[Records from a collection]

------------------------------

(* ===== verification/Process.v ===== *)
(** * kernel/core/process.c, ARM64

    The table of 16 processes, their creation from ELF files of the RAM file
    system, the round-robin scheduler and its timer path, and termination.
    Every function runs with the interrupts off or the table locked where the
    table is inconsistent, and is one transition here.

    [cpu] is what switch_context saves and restores: a switch stores it in the
    old context and loads the new one.  What a function does after the switch
    that leaves it (re-enabling interrupts, a sanity message) changes no state;
    the wait loop of process_exec_args is split at that point.  [None] is a
    read outside the ELF file, a dangling pointer, a program loaded over the
    kernel's own memory, an overflow of the pid counter, or fuel that runs
    out. *)

From Stdlib Require Import ZifyNat.
From S2P Require Import Prelude KHeap Kmalloc Aslr Elf Ramfs VfsCompat.

Definition MAX_PROCESSES : nat := 16.
Definition PROCESS_NAME_MAX : Z := 32.
Definition PROCESS_STACK_SIZE : Z := 0x100000.
Definition PROGRAM_LOAD_BASE : Z := 0x44000000.
Definition PROCESS_TIME_SLICE_TICKS : Z := 20.
Definition INT_MAX : Z := 2 ^ 31 - 1.
Definition ALIGN_64K (x : Z) : Z := Z.land (u64 (x + 0xFFFF)) (Z.lnot 0xFFFF).

Inductive proc_state :=
  PROC_STATE_FREE | PROC_STATE_READY | PROC_STATE_RUNNING | PROC_STATE_BLOCKED | PROC_STATE_ZOMBIE.

#[export] Instance proc_state_eq_dec : EqDecision proc_state.
Proof. solve_decision. Defined.

(** The value of a state as an [int]. *)
Definition state_int (st : proc_state) : Z :=
  match st with
  | PROC_STATE_FREE => 0 | PROC_STATE_READY => 1 | PROC_STATE_RUNNING => 2 | PROC_STATE_BLOCKED => 3
  | PROC_STATE_ZOMBIE => 4
  end.

Record cpu_context := mk_ctx { cx_x : list Z; cx_sp : Z; cx_pc : Z; cx_pstate : Z }.
Definition zero_ctx : cpu_context := mk_ctx (replicate 31 0) 0 0 0.
Definition socket_connect (sockfd : Z) (addr : option (list Z)) (addrlen : Z) s : option (sockets H * Z) :=
  match get_socket sockfd s with
  | None => Some (s, - EBADF)
  | Some p =>
      match addr with
      | None => Some (s, - EINVAL)
      | Some a =>
          if addrlen <? sizeof_sockaddr then Some (s, - EINVAL)
          else
            s ← update_socket p (λ x, l ← copy_addr a addrlen (remote_addr x);
                                 Some (mk_socket (so_type x) (so_protocol x) SS_CONNECTED (local_addr x) l)) s;
            Some (s, 0)
      end
  end.

(** The checks of socket_send and socket_recv; [buf] tells whether the buffer
    pointer is not null, [done] is the result when they pass. *)
Definition transfer (sockfd : Z) (buf : bool) (done : Z) s : option Z :=
  match get_socket sockfd s with
  | None => Some (- EBADF)
  | Some p =>
      if negb buf then Some (- EINVAL)
      else
        x ← socks s !! p;
        Some (if negb (so_state x =? SS_CONNECTED) && (so_type x =? SOCK_STREAM) then - ENOTCONN else done)
  end.
Definition socket_send (sockfd : Z) (buf : bool) (len : Z) s : option Z := transfer sockfd buf (i64 len) s.
Definition socket_recv (sockfd : Z) (buf : bool) (len : Z) s : option Z := transfer sockfd buf 0 s.

Definition socket_close (sockfd : Z) s : option (sockets H * Z) :=
  match get_socket sockfd s with
  | None => Some (s, - EBADF)
  | Some p =>
      h ← kh_free (Some p) (so_heap s);
      Some (mk_sockets (<[Z.to_nat sockfd := None]> (socket_table s)) (next_sockfd s) (delete p (socks s)) h, 0)
  end.
End Ops.

(** ** Byte order *)

(** Swapping the two bytes of a 16-bit number. *)
Lemma htons_bytes a b : 0 ≤ a < 256 → 0 ≤ b < 256 → htons (a + 256 * b) = b + 256 * a.
Proof.
  intros Ha Hb. unfold htons. rewrite Z.shiftr_div_pow2, !land_byte by lia. change (2 ^ 8) with 256.
  replace (((a + 256 * b) / 256) `mod` 256) with b by lia_mod.
  replace ((a + 256 * b) `mod` 256) with a by lia_mod.
  rewrite lor_shiftl by lia. lia.
Qed.

Lemma htons_bound x : 0 ≤ x < 2 ^ 16 → 0 ≤ htons x < 2 ^ 16.
Proof.
  intros Hx. replace x with (x `mod` 256 + 256 * (x / 256)) by lia_mod.
  rewrite htons_bytes by lia_mod. lia_mod.
Qed.

Lemma htonl_bytes a b c d :
  0 ≤ a < 256 → 0 ≤ b < 256 → 0 ≤ c < 256 → 0 ≤ d < 256 →
  htonl (a + 256 * (b + 256 * (c + 256 * d))) = d + 256 * (c + 256 * (b + 256 * a)).
Proof.
  intros Ha Hb Hc Hd. unfold htonl. set (x := a + 256 * (b + 256 * (c + 256 * d))).
  assert (Z.land (Z.shiftr x 24) 0xFF = d) as ->.
  { rewrite Z.shiftr_div_pow2, land_byte by lia. change (2 ^ 24) with 16777216. unfold x. lia_mod. }
  assert (∀ y, Z.land y 0xFF00 = Z.shiftl ((y / 256) `mod` 256) 8) as Hmid.
  { intros y. change 0xFF00 with (Z.shiftl 0xFF 8). rewrite <- land_byte.
    change 256 with (2 ^ 8). rewrite <- Z.shiftr_div_pow2 by lia. apply Z.bits_inj'. intros n Hn.
    rewrite Z.land_spec. destruct (Z.ltb_spec n 8).
    - by rewrite !Z.shiftl_spec_low, andb_false_r.
    - rewrite !Z.shiftl_spec_high, Z.land_spec, Z.shiftr_spec by lia. by replace (n - 8 + 8) with n by lia. }
  rewrite !Hmid.
  assert ((Z.shiftr x 8 / 256) `mod` 256 = c) as ->.
  { rewrite Z.shiftr_div_pow2 by lia. change (2 ^ 8) with 256. unfold x. lia_mod. }
  assert ((x / 256) `mod` 256 = b) as -> by (unfold x; lia_mod).
  assert (Z.land x 0xFF = a) as -> by (rewrite land_byte; unfold x; lia_mod).
  rewrite Z.shiftl_shiftl by lia. change (8 + 8) with 16.
  rewrite (lor_shiftl d c 8) by lia. change (2 ^ 8) with 256.
  rewrite (lor_shiftl (d + c * 256) b 16) by lia. change (2 ^ 16) with 65536.
  rewrite (lor_shiftl (d + c * 256 + b * 65536) a 24) by lia. change (2 ^ 24) with 16777216.
  unfold u32. rewrite Z.mod_small by lia. lia.
Qed.

(** Both conversions undo themselves. *)
Lemma ntohs_htons x : 0 ≤ x < 2 ^ 16 → ntohs (htons x) = x.
Proof.
  intros Hx. unfold ntohs. replace x with (x `mod` 256 + 256 * (x / 256)) at 1 by lia_mod.
  rewrite !htons_bytes by lia_mod. lia_mod.
Qed.

Lemma ntohl_htonl x : 0 ≤ x < 2 ^ 32 → ntohl (htonl x) = x.
Proof.
  intros Hx. unfold ntohl.
  set (a := x `mod` 256). set (b := (x / 256) `mod` 256). set (c := (x / 65536) `mod` 256). set (d := x / 16777216).
  assert (0 ≤ a < 256 ∧ 0 ≤ b < 256 ∧ 0 ≤ c < 256 ∧ 0 ≤ d < 256) as (Ha & Hb & Hc & Hd) by (unfold a, b, c, d; lia_mod).
  assert (x = a + 256 * (b + 256 * (c + 256 * d))) as E.
  { unfold a, b, c, d. change 65536 with (256 * 256). change 16777216 with (256 * 256 * 256).
    rewrite <- !Z.div_div by lia. lia_mod. }
  rewrite E. rewrite !htonl_bytes; done.
Qed.

(** ** The descriptor table *)

Section Props.
Context {H : Type} `{!KernelHeap H}.
Implicit Types s : sockets H.

Definition socket_ok (x : socket) : Prop := length (local_addr x) = sizeof_storage ∧ length (remote_addr x) = sizeof_storage.

(** Every open descriptor has a socket of its own, every socket a descriptor;
    [M] is what the heap has given out. *)
Record sock_wf s (M : gmap Z Z) : Prop := {
  sw_len : length (socket_table s) = MAX_SOCKETS;
  sw_next : 0 ≤ next_sockfd s ≤ Z.of_nat MAX_SOCKETS;
  sw_live fd p : socket_table s !! fd = Some (Some p) → ∃ x, socks s !! p = Some x ∧ socket_ok x;
  sw_inj fd fd' p : socket_table s !! fd = Some (Some p) → socket_table s !! fd' = Some (Some p) → fd = fd';
  sw_all p x : socks s !! p = Some x → ∃ fd, socket_table s !! fd = Some (Some p);
  sw_owned p x : socks s !! p = Some x → M !! p = Some sizeof_socket;
  sw_heap : kh_inv (so_heap s) M
}.

(** The blocks given out by the heap that are not sockets, by address. *)
Definition other_block s (M : gmap Z Z) (p : Z) : option Z :=
  match socks s !! p with Some _ => None | None => M !! p end.

Definition others_owned s M s' M' : Prop := ∀ p, other_block s' M' p = other_block s M p.

(** A socket that enters with its block, or leaves with it. *)
Lemma other_block_insert s M s' p x n :
  M !! p = None → socks s !! p = None → socks s' = <[p := x]> (socks s) → others_owned s M s' (<[p := n]> M).
Proof.
  intros HM Hp Hs q. unfold other_block. rewrite Hs. destruct (decide (p = q)) as [<-|].
  - by rewrite lookup_insert_eq, Hp, HM.
  - by rewrite !lookup_insert_ne by done.
Qed.

Lemma other_block_delete s M s' p x :
  socks s !! p = Some x → socks s' = delete p (socks s) → others_owned s M s' (delete p M).
Proof.
  intros Hp Hs q. unfold other_block. rewrite Hs. destruct (decide (p = q)) as [<-|].
  - by rewrite !lookup_delete_eq, Hp.
  - by rewrite !lookup_delete_ne by done.
Qed.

------------------------------

*Work to complete*:
Starting with the first line of the records, repeat every line up to and including the one containing "From S2P Require", and nothing else.

*Your response*:
(* ===== verification/Process.v ===== *)
(** * kernel/core/process.c, ARM64

    The table of 16 processes, their creation from ELF files of the RAM file
    system, the round-robin scheduler and its timer path, and termination.
    Every function runs with the interrupts off or the table locked where the
    table is inconsistent, and is one transition here.

    [cpu] is what switch_context saves and restores: a switch stores it in the
    old context and loads the new one.  What a function does after the switch
    that leaves it (re-enabling interrupts, a sanity message) changes no state;
    the wait loop of process_exec_args is split at that point.  [None] is a
    read outside the ELF file, a dangling pointer, a program loaded over the
    kernel's own memory, an overflow of the pid counter, or fuel that runs
    out. *)

From Stdlib Require Import ZifyNat.
From S2P Require Import Prelude KHeap Kmalloc Aslr Elf Ramfs VfsCompat.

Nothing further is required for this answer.